Reproduce the section of the listing that begins at the line containing "outcome (Authority *" and finishes at the line containing "Proof. unfold scores_cover. apply _. Defined.". Include both end lines and nothing beyond them.

↓

(* ===== verification/LeaderSchedule.v ===== *)
(** * The leader schedule ([narwhal/primary/src/consensus/leader_schedule.rs])

    The swap table built from final reputation scores, the leader of a round under a
    swap table, and the leader's certificate in a DAG.  The table sits behind a
    lock in the code and is replaced as a whole; the model keeps it as a field. *)
From S2P Require Import Prelude NarwhalConfig NarwhalTypes ConsensusStore ConsensusDag.

Record LeaderSwapTable := mkSwapTable {
  st_round : Round;
  good_nodes : list Authority;
  bad_nodes : gmap Z Authority;
}.

Record LeaderSchedule := mkSchedule {
  ls_committee : Committee;
  leader_swap_table : LeaderSwapTable;
}.

Module SwapTable.
Definition default : LeaderSwapTable := mkSwapTable 0 [] ∅.

(** The loop of [retrieve_first_nodes]; [stake] is what the authorities seen so
    far have. *)
Fixpoint retrieve_loop (c : Committee) (authorities : list (AuthorityIdentifier * Z))
    (stake_threshold : Z) (stake : Stake) : outcome (list Authority) :=
  match authorities with
  | [] => Ret []
  | (authority_id, _) :: authorities =>
      let stake := wadd stake (Comm.stake_by_id c authority_id) in
      if wmul stake_threshold (Comm.total_stake c) / 100 <? stake then Ret []
      else
        a ← Comm.authority_safe c authority_id;
        rest ← retrieve_loop c authorities stake_threshold stake;
        Ret (a :: rest)
  end.

Definition retrieve_first_nodes (c : Committee) (authorities : list (AuthorityIdentifier * Z))
    (stake_threshold : Z) : outcome (list Authority) :=
  retrieve_loop c authorities stake_threshold 0.

(** [.map(|authority| (authority.id(), authority)).collect()]. *)
Fixpoint with_ids (l : list Authority) : outcome (list (Z * Authority)) :=
  match l with
  | [] => Ret []
  | a :: l => i ← Auth.id a; rest ← with_ids l; Ret ((i, a) :: rest)
  end.

Definition new (c : Committee) (round : Round) (scores : ReputationScores)
    (bad_nodes_stake_threshold : Z) : outcome LeaderSwapTable :=
  assert_ ((0 <=? bad_nodes_stake_threshold) && (bad_nodes_stake_threshold <=? 33));;
  assert_ (final_of_schedule scores);;
  good ← retrieve_first_nodes c (Scores.authorities_by_score_desc scores) bad_nodes_stake_threshold;
  bad ← retrieve_first_nodes c (rev (Scores.authorities_by_score_desc scores))
          bad_nodes_stake_threshold;
  bad ← with_ids bad;
  Ret (mkSwapTable round good (collect bad)).

(** The good node that replaces a bad leader; the choice is seeded by the round. *)
Definition swap `{SeededRng} (t : LeaderSwapTable) (ldr : AuthorityIdentifier)
    (leader_round : Round) : outcome (option Authority) :=
  match bad_nodes t !! ldr with
  | Some _ => good_node ← unwrap (choose leader_round (good_nodes t)); Ret (Some good_node)
  | None => Ret None
  end.
End SwapTable.

Module Schedule.
Definition new (c : Committee) (t : LeaderSwapTable) : LeaderSchedule := mkSchedule c t.

(** The threshold comes from the protocol configuration. *)
Definition from_store (c : Committee) (store : ConsensusStore) (bad_nodes_stake_threshold : Z) :
    outcome LeaderSchedule :=
  table ← match Store.read_latest_commit_with_final_reputation_scores store with
          | None => Ret SwapTable.default
          | Some commit =>
              SwapTable.new c (Commit.leader_round commit) (Commit.reputation_score commit)
                bad_nodes_stake_threshold
          end;
  Ret (new c table).

Definition update_leader_swap_table (s : LeaderSchedule) (t : LeaderSwapTable) : LeaderSchedule :=
  mkSchedule (ls_committee s) t.

(** The production branch of the [cfg_if]. *)
Definition leader `{SeededRng} (s : LeaderSchedule) (round : Round) : outcome Authority :=
  assert_ (round mod 2 =? 0);;
  ldr ← Comm.leader (ls_committee s) round;
  i ← Auth.id ldr;
  swapped ← SwapTable.swap (leader_swap_table s) i round;
  Ret (match swapped with Some a => a | None => ldr end).

Definition leader_certificate `{SeededRng} (s : LeaderSchedule) (round : Round) (d : Dag) :
    outcome (Authority * option Certificate) :=
  ldr ← leader s round;
  i ← Auth.id ldr;
  match (tbl ← d !! round; tbl !! i) with
  | None => Ret (ldr, None)
  | Some (_, certificate) => Ret (ldr, Some certificate)
  end.

Definition num_of_bad_nodes (s : LeaderSchedule) : nat := size (bad_nodes (leader_swap_table s)).
End Schedule.

(** * Facts *)

(** The scores cover the committee, as [resolve_reputation_score] asserts. *)
Definition scores_cover (c : Committee) (r : ReputationScores) : Prop :=
  dom (scores_per_authority r) = members c.

#[global] Instance scores_cover_dec c r : Decision (scores_cover c r).
Proof. unfold scores_cover. apply _. Defined.

(** ** Sorting by score does not depend on the iteration order of the map *)

#[global] Instance desc_trans : Transitive Scores.desc.
Proof. intros [] [] []. unfold Scores.desc. simpl. lia. Qed.
#[global] Instance desc_total : Total Scores.desc.
Proof. intros [] []. unfold Scores.desc. simpl. lia. Qed.
#[global] Instance desc_antisymm : AntiSymm (=) Scores.desc.
Proof. intros [a1 s1] [a2 s2]. unfold Scores.desc. simpl. intros. f_equal; lia. Qed.

Lemma sort_desc_unique l k : l ≡ₚ k → Scores.sort_desc l = Scores.sort_desc k.
Proof.
  intros Hp. apply (Sorted_unique_strong Scores.desc).
  - intros x1 x2 _ _. apply (anti_symm Scores.desc).
  - apply (Sorted_merge_sort _).
  - apply (Sorted_merge_sort _).
  - unfold Scores.sort_desc. by rewrite !merge_sort_Permutation.
Qed.

Lemma scores_desc_perm r : Scores.authorities_by_score_desc r ≡ₚ map_to_list (scores_per_authority r).
Proof. apply merge_sort_Permutation. Qed.

Lemma scores_desc_NoDup r : NoDup (Scores.authorities_by_score_desc r).*1.
Proof. rewrite scores_desc_perm. apply NoDup_fst_map_to_list. Qed.

Lemma scores_desc_sorted r : StronglySorted Scores.desc (Scores.authorities_by_score_desc r).
Proof. apply (StronglySorted_merge_sort _). Qed.

Lemma scores_desc_members c r i : scores_cover c r →
  i ∈ (Scores.authorities_by_score_desc r).*1 → i ∈ members c.
Proof.
  intros Hc. rewrite scores_desc_perm. intros ([j v] & -> & Hin%elem_of_map_to_list)%list_elem_of_fmap.
  rewrite <-Hc. by eapply elem_of_dom_2.
Qed.

(** ** The swap table *)

Section swap_table.
Context (c : Committee) (Hwf : committee_wf c).
Hypothesis Hfit : 100 * table_stake (authorities c) < U64_MOD.

Let w (p : AuthorityIdentifier * Z) : Z := Comm.stake_by_id c p.1.

(** The stake that the first nodes of a list may reach. *)
Definition limit (thr : Z) : Z := thr * table_stake (authorities c) / 100.

(** [res] are the authorities of the longest prefix within the limit. *)
Definition first_nodes (l : list (AuthorityIdentifier * Z)) (thr : Z) (res : list Authority) : Prop :=
  ∃ pre suf, l = pre ++ suf ∧
    Forall2 (λ p a, Comm.authority c p.1 = Some a) pre res ∧
    wsum (λ p, Comm.stake_by_id c p.1) pre <= limit thr ∧
    match suf with [] => True | p :: _ => limit thr < wsum (λ p, Comm.stake_by_id c p.1) (pre ++ [p]) end.

Lemma w_nonneg p : 0 <= w p.
Proof. by apply stake_by_id_nonneg. Qed.

Lemma wsum_ids l : NoDup l.*1 → (∀ i, i ∈ l.*1 → i ∈ members c) → wsum w l <= table_stake (authorities c).
Proof.
  intros Hnd Hm. rewrite <-members_stake by done. unfold set_stake.
  transitivity (wset (Comm.stake_by_id c) (list_to_set l.*1)).
  - rewrite wset_list_to_set by done. unfold wsum. rewrite <-list_fmap_compose. done.
  - apply wset_mono; [intros; by apply stake_by_id_nonneg|]. set_solver.
Qed.

Lemma threshold_eq thr : 0 <= thr <= 33 →
  wmul thr (Comm.total_stake c) / 100 = limit thr ∧ 0 <= limit thr.
Proof.
  intros Hthr. pose proof (wf_table c Hwf) as Hok. pose proof (tok_pos _ Hok).
  rewrite total_stake_table by done. unfold wmul, limit. rewrite Z.mod_small by nia.
  split; [done|]. apply Z.div_pos; nia.
Qed.

Lemma limit_third thr : 0 <= thr <= 33 → 2 * limit thr < table_stake (authorities c).
Proof.
  intros Hthr. pose proof (tok_pos _ (wf_table c Hwf)). unfold limit.
  set (T := table_stake (authorities c)) in *.
  assert (thr * T / 100 <= 33 * T / 100) by (apply Z.div_le_mono; nia). div_lia.
Qed.

Lemma retrieve_loop_spec l thr acc : 0 <= thr <= 33 → 0 <= acc <= limit thr →
  acc + wsum w l < U64_MOD → (∀ i, i ∈ l.*1 → i ∈ members c) →
  ∃ pre suf res, l = pre ++ suf ∧ SwapTable.retrieve_loop c l thr acc = Ret res ∧
    Forall2 (λ p a, Comm.authority c p.1 = Some a) pre res ∧ acc + wsum w pre <= limit thr ∧
    match suf with [] => True | p :: _ => limit thr < acc + wsum w (pre ++ [p]) end.
Proof.
  intros Hthr. revert acc. induction l as [|[i v] l IH]; intros acc Hacc Hb Hm.
  - exists [], [], []. split_and!; try done. simpl. unfold wsum. simpl. lia.
  - rewrite wsum_cons in Hb. pose proof (w_nonneg (i, v)) as Hw.
    pose proof (wsum_nonneg w w_nonneg l) as Hl. simpl.
    destruct (threshold_eq thr Hthr) as [-> _]. change (Comm.stake_by_id c i) with (w (i, v)).
    assert (wadd acc (w (i, v)) = acc + w (i, v)) as -> by (unfold wadd; apply Z.mod_small; lia).
    destruct (Z.ltb_spec (limit thr) (acc + w (i, v))) as [Hlt|Hge].
    + exists [], ((i, v) :: l), []. split_and!; try done; [unfold wsum; simpl; lia|].
      rewrite app_nil_l, wsum_cons, wsum_nil. lia.
    + destruct (IH (acc + w (i, v))) as (pre & suf & res & -> & -> & HF & Hle & Hsuf);
        [lia|lia|set_solver|].
      assert (i ∈ dom (authorities_by_id c)) as [a Ha]%elem_of_dom by (apply Hm; set_solver).
      unfold Comm.authority_safe. rewrite Ha. simpl.
      exists ((i, v) :: pre), suf, (a :: res). rewrite wsum_cons.
      split_and!; [done|done|by constructor|lia|].
      destruct suf; [done|]. simpl. rewrite wsum_cons. lia.
Qed.

Lemma retrieve_first_nodes_spec l thr : 0 <= thr <= 33 → NoDup l.*1 →
  (∀ i, i ∈ l.*1 → i ∈ members c) →
  ∃ res, SwapTable.retrieve_first_nodes c l thr = Ret res ∧ first_nodes l thr res.
Proof.
  intros Hthr Hnd Hm. destruct (threshold_eq thr Hthr) as [_ Hl0].
  pose proof (wsum_ids l Hnd Hm). pose proof (wf_table c Hwf) as Hok. pose proof (tok_pos _ Hok).
  destruct (retrieve_loop_spec l thr 0) as (pre & suf & res & Hl & Hr & HF & Hle & Hsuf);
    [done|lia|lia|done|].
  exists res. split; [done|]. exists pre, suf. split_and!; [done|done|fold w; lia|].
  destruct suf; [done|]. fold w. lia.
Qed.

Lemma authority_init i a : Comm.authority c i = Some a → Auth.id a = Ret i ∧ auth_id a = i.
Proof.
  intros Hi. destruct (wf_by_id c Hwf i a Hi) as [<- [k Hk]].
  unfold Auth.id. by rewrite (wf_init c Hwf k a Hk).
Qed.

Lemma with_ids_spec (pre : list (AuthorityIdentifier * Z)) res :
  Forall2 (λ p a, Comm.authority c p.1 = Some a) pre res →
  SwapTable.with_ids res = Ret (zip pre.*1 res).
Proof.
  induction 1 as [|p a pre res Ha HF IH]; [done|]. simpl.
  destruct (authority_init _ _ Ha) as [-> _]. simpl. by rewrite IH.
Qed.

Lemma swap_table_new_spec round r thr : 0 <= thr <= 33 → scores_cover c r →
  final_of_schedule r = true →
  ∃ t, SwapTable.new c round r thr = Ret t ∧ st_round t = round ∧
    first_nodes (Scores.authorities_by_score_desc r) thr (good_nodes t) ∧
    ∃ bad, first_nodes (rev (Scores.authorities_by_score_desc r)) thr bad ∧
      bad_nodes t = collect ((λ a, (auth_id a, a)) <$> bad).
Proof.
  intros Hthr Hcov Hfin. unfold SwapTable.new. rewrite Hfin.
  replace ((0 <=? thr) && (thr <=? 33)) with true by lia. simpl.
  set (l := Scores.authorities_by_score_desc r).
  assert (rev l ≡ₚ l) as Hrev by (symmetry; apply Permutation_rev).
  destruct (retrieve_first_nodes_spec l thr) as (good & -> & Hgood);
    [done|apply scores_desc_NoDup|intros i; by apply scores_desc_members|]. simpl.
  destruct (retrieve_first_nodes_spec (rev l) thr) as (bad & -> & Hbad);
    [done|rewrite Hrev; apply scores_desc_NoDup|intros i; rewrite Hrev; by apply scores_desc_members|].
  simpl. destruct Hbad as (pre & suf & Hl & HF & Hrest).
  rewrite (with_ids_spec pre bad HF). simpl. eexists. split; [done|]. split; [done|]. split; [done|].
  exists bad. split; [by exists pre, suf|]. simpl. f_equal. clear -HF Hwf.
  induction HF as [|p a pre res Ha HF IH]; [done|]. simpl. f_equal; [|exact IH].
  by destruct (authority_init _ _ Ha) as [_ ->].
Qed.

Lemma first_nodes_ids l thr res a : first_nodes l thr res → a ∈ res →
  Comm.authority c (auth_id a) = Some a ∧ auth_id a ∈ l.*1.
Proof.
  intros (pre & suf & -> & HF & _) Ha.
  apply list_elem_of_lookup in Ha as [i Hi].
  destruct (Forall2_lookup_r _ _ _ _ _ HF Hi) as (p & Hp & Hpa).
  destruct (authority_init _ _ Hpa) as [_ ->]. split; [done|].
  apply list_elem_of_fmap_2. apply elem_of_app. left. by eapply list_elem_of_lookup_2.
Qed.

↑

**Final answer**
    outcome (Authority * option Certificate) :=
  ldr ← leader s round;
  i ← Auth.id ldr;
  match (tbl ← d !! round; tbl !! i) with
  | None => Ret (ldr, None)
  | Some (_, certificate) => Ret (ldr, Some certificate)
  end.

Definition num_of_bad_nodes (s : LeaderSchedule) : nat := size (bad_nodes (leader_swap_table s)).
End Schedule.

(** * Facts *)

(** The scores cover the committee, as [resolve_reputation_score] asserts. *)
Definition scores_cover (c : Committee) (r : ReputationScores) : Prop :=
  dom (scores_per_authority r) = members c.

#[global] Instance scores_cover_dec c r : Decision (scores_cover c r).
Proof. unfold scores_cover. apply _. Defined.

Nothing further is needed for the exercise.